■ Supplied material
● ● ●
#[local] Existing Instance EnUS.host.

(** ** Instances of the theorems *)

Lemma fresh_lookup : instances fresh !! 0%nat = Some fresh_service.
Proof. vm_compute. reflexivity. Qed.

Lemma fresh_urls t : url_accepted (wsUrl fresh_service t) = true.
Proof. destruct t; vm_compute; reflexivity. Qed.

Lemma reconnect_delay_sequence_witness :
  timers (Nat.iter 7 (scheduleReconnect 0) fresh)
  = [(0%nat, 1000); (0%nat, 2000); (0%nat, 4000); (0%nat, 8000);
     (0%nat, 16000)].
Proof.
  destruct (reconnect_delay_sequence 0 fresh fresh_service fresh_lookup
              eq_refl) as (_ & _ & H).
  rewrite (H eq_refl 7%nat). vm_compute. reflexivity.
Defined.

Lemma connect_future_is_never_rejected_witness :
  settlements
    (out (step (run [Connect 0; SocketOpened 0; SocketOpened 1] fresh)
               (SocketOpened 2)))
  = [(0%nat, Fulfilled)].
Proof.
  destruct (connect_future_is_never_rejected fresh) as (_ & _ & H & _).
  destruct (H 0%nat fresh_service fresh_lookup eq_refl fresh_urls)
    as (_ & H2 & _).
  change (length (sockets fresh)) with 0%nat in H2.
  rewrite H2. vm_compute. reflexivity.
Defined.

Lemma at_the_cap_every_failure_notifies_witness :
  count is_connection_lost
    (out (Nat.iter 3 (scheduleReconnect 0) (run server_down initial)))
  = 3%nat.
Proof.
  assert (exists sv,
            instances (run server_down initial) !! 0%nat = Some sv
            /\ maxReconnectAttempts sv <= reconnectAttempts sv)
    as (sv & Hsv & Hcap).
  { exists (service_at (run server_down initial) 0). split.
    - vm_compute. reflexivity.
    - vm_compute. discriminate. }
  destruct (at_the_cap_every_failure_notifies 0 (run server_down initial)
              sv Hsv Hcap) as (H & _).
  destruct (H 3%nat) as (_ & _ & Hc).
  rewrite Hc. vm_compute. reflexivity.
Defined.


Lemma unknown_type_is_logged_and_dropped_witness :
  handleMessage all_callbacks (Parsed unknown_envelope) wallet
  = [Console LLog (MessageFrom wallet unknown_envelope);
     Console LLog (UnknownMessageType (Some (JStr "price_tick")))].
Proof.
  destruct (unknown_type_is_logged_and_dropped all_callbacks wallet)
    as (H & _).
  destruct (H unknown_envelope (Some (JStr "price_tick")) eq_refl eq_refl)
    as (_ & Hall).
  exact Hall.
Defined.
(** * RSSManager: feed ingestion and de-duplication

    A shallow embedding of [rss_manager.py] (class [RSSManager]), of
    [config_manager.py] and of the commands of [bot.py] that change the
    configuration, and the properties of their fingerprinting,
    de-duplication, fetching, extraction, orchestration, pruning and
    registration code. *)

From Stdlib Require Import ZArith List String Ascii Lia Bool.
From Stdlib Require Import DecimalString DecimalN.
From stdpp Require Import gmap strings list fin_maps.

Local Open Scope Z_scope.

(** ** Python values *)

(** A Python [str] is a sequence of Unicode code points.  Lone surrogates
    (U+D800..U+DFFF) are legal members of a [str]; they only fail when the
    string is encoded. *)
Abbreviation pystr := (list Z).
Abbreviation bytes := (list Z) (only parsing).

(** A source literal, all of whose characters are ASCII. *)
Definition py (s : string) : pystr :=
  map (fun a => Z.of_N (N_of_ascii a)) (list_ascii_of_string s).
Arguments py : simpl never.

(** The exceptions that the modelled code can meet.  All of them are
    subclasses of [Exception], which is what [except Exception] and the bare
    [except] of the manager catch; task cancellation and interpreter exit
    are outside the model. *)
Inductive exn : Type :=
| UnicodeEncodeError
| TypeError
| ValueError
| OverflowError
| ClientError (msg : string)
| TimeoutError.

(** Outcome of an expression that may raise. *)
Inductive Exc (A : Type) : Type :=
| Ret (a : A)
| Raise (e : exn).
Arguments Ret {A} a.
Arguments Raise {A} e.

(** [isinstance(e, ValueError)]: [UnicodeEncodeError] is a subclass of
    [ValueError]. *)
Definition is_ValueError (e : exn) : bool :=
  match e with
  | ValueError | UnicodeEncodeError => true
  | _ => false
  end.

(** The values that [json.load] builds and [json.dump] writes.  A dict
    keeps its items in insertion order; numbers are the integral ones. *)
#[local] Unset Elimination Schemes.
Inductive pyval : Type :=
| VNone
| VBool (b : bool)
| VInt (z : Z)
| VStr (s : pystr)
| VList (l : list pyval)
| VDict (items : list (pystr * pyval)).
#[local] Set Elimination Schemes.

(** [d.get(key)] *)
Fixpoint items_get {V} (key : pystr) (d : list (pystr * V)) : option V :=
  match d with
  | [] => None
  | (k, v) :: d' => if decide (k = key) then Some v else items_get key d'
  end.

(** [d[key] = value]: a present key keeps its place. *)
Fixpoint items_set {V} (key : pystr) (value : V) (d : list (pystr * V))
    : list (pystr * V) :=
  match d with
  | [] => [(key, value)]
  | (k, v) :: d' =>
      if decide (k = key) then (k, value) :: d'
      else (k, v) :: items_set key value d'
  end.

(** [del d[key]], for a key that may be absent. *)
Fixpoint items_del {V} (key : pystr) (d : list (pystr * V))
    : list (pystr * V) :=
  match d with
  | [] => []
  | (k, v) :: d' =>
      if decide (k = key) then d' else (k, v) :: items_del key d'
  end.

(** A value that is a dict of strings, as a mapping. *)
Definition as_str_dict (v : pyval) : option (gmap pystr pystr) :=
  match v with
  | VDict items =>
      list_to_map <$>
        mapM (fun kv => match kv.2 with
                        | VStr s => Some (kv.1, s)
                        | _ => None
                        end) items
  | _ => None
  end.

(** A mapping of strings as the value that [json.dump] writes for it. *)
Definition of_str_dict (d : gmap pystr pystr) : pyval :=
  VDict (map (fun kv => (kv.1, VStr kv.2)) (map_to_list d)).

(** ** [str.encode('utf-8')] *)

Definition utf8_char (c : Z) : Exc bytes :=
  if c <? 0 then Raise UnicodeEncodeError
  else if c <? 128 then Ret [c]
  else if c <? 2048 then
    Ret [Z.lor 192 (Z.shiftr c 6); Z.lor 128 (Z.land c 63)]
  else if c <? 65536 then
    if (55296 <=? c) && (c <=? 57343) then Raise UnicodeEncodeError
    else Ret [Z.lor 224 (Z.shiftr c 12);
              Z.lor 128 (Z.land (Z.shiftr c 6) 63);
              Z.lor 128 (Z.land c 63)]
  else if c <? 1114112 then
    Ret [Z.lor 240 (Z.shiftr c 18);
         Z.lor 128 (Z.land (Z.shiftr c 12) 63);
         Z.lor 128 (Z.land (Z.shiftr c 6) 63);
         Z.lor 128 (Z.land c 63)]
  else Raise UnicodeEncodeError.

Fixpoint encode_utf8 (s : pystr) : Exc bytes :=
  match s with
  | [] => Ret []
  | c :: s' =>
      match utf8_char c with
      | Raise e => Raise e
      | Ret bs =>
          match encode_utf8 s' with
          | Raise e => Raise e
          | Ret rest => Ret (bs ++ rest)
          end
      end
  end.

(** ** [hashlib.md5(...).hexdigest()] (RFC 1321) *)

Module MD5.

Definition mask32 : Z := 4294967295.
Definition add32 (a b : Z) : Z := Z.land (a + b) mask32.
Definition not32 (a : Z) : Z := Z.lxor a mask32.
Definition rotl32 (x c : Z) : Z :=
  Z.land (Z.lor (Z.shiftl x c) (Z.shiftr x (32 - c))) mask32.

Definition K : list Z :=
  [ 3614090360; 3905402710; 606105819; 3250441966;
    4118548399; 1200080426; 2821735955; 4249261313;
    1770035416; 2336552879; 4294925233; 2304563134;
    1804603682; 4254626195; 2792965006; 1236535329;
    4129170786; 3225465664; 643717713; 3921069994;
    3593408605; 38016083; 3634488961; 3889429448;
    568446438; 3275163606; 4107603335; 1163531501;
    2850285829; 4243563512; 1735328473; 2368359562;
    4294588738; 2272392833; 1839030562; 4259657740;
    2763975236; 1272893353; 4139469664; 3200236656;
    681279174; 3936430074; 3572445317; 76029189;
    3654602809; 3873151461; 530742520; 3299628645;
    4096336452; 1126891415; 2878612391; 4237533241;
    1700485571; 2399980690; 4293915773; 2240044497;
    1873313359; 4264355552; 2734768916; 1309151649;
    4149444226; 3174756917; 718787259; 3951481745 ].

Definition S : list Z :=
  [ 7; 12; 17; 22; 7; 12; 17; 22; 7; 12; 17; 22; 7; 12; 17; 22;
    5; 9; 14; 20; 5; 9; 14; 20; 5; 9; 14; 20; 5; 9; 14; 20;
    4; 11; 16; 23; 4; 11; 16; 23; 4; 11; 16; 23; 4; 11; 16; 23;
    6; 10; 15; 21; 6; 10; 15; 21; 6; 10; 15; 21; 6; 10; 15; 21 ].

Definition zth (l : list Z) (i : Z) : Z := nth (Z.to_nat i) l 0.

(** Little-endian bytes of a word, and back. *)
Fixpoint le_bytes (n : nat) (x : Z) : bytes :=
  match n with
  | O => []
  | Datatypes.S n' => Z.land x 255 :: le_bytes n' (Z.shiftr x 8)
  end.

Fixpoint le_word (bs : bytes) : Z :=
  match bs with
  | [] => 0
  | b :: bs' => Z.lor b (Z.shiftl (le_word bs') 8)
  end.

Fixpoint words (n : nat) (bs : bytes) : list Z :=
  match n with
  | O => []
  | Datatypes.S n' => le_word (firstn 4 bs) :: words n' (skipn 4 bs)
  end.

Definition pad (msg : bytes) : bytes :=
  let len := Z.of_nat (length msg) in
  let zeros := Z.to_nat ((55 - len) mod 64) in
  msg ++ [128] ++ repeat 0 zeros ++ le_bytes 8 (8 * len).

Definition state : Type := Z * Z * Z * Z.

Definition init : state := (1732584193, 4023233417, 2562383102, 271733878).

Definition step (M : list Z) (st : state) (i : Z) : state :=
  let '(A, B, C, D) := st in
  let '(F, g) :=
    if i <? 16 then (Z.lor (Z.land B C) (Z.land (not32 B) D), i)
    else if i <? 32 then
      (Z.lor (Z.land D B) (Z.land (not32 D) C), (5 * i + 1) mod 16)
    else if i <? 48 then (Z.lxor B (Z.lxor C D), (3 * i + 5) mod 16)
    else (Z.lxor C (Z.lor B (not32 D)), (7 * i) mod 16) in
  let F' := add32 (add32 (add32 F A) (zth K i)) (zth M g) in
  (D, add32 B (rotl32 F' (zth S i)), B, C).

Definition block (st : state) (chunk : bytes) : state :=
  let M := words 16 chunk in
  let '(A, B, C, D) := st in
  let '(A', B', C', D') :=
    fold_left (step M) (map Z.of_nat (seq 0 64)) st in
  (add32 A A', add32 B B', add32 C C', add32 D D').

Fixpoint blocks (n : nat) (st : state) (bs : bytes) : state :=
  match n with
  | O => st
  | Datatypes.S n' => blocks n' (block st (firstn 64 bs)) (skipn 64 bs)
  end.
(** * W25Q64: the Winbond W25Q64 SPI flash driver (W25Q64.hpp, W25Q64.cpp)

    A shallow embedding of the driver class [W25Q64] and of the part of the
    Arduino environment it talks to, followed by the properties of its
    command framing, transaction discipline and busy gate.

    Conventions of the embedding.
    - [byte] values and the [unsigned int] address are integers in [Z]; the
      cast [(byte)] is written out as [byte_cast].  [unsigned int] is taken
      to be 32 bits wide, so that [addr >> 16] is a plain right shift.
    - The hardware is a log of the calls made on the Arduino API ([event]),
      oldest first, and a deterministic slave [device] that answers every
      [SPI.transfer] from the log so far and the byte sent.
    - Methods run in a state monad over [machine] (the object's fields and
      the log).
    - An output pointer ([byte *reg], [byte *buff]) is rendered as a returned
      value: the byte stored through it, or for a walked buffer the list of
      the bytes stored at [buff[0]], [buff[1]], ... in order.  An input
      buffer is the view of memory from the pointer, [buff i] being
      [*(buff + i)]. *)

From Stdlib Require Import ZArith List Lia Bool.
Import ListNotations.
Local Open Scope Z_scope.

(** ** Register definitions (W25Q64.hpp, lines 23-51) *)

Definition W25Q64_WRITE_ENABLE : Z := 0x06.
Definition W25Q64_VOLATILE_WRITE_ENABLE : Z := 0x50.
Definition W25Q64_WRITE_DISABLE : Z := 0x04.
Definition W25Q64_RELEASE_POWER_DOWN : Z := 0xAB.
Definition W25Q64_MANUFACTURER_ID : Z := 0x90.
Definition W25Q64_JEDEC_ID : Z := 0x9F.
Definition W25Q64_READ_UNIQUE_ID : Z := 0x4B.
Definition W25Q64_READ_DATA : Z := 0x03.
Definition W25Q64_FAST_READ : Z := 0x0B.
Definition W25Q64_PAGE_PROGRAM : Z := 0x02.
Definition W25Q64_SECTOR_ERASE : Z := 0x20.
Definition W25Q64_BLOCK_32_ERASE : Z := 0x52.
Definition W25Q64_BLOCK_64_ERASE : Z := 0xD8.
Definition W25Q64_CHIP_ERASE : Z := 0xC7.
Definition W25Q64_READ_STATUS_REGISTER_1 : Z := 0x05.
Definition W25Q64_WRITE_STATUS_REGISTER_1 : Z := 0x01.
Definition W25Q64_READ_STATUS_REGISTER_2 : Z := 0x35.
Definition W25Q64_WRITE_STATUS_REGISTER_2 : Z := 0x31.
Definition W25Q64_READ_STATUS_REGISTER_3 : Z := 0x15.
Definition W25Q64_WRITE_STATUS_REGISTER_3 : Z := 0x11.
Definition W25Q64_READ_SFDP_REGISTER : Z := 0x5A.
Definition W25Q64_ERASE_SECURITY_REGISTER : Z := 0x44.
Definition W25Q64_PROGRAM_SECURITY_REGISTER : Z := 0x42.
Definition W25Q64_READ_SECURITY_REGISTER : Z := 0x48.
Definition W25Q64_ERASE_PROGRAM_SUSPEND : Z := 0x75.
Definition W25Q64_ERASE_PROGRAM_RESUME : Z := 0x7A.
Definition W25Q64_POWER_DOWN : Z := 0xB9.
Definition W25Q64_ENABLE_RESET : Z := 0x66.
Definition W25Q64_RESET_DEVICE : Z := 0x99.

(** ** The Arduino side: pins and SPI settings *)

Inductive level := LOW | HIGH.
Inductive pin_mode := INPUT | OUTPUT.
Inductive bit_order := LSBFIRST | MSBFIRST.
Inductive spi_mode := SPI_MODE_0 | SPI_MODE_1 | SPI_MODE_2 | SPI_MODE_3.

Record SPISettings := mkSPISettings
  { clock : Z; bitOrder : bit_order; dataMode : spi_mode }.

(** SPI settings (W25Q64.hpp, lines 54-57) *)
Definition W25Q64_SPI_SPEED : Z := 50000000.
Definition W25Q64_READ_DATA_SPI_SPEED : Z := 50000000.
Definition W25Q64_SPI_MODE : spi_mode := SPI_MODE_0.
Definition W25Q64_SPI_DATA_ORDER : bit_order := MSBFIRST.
● ● ●
■ Work task
In the entries above, identify every line with the word "exists". Copy those lines.

■ Solution for this task
  assert (exists sv,
  { exists (service_at (run server_down initial) 0). split.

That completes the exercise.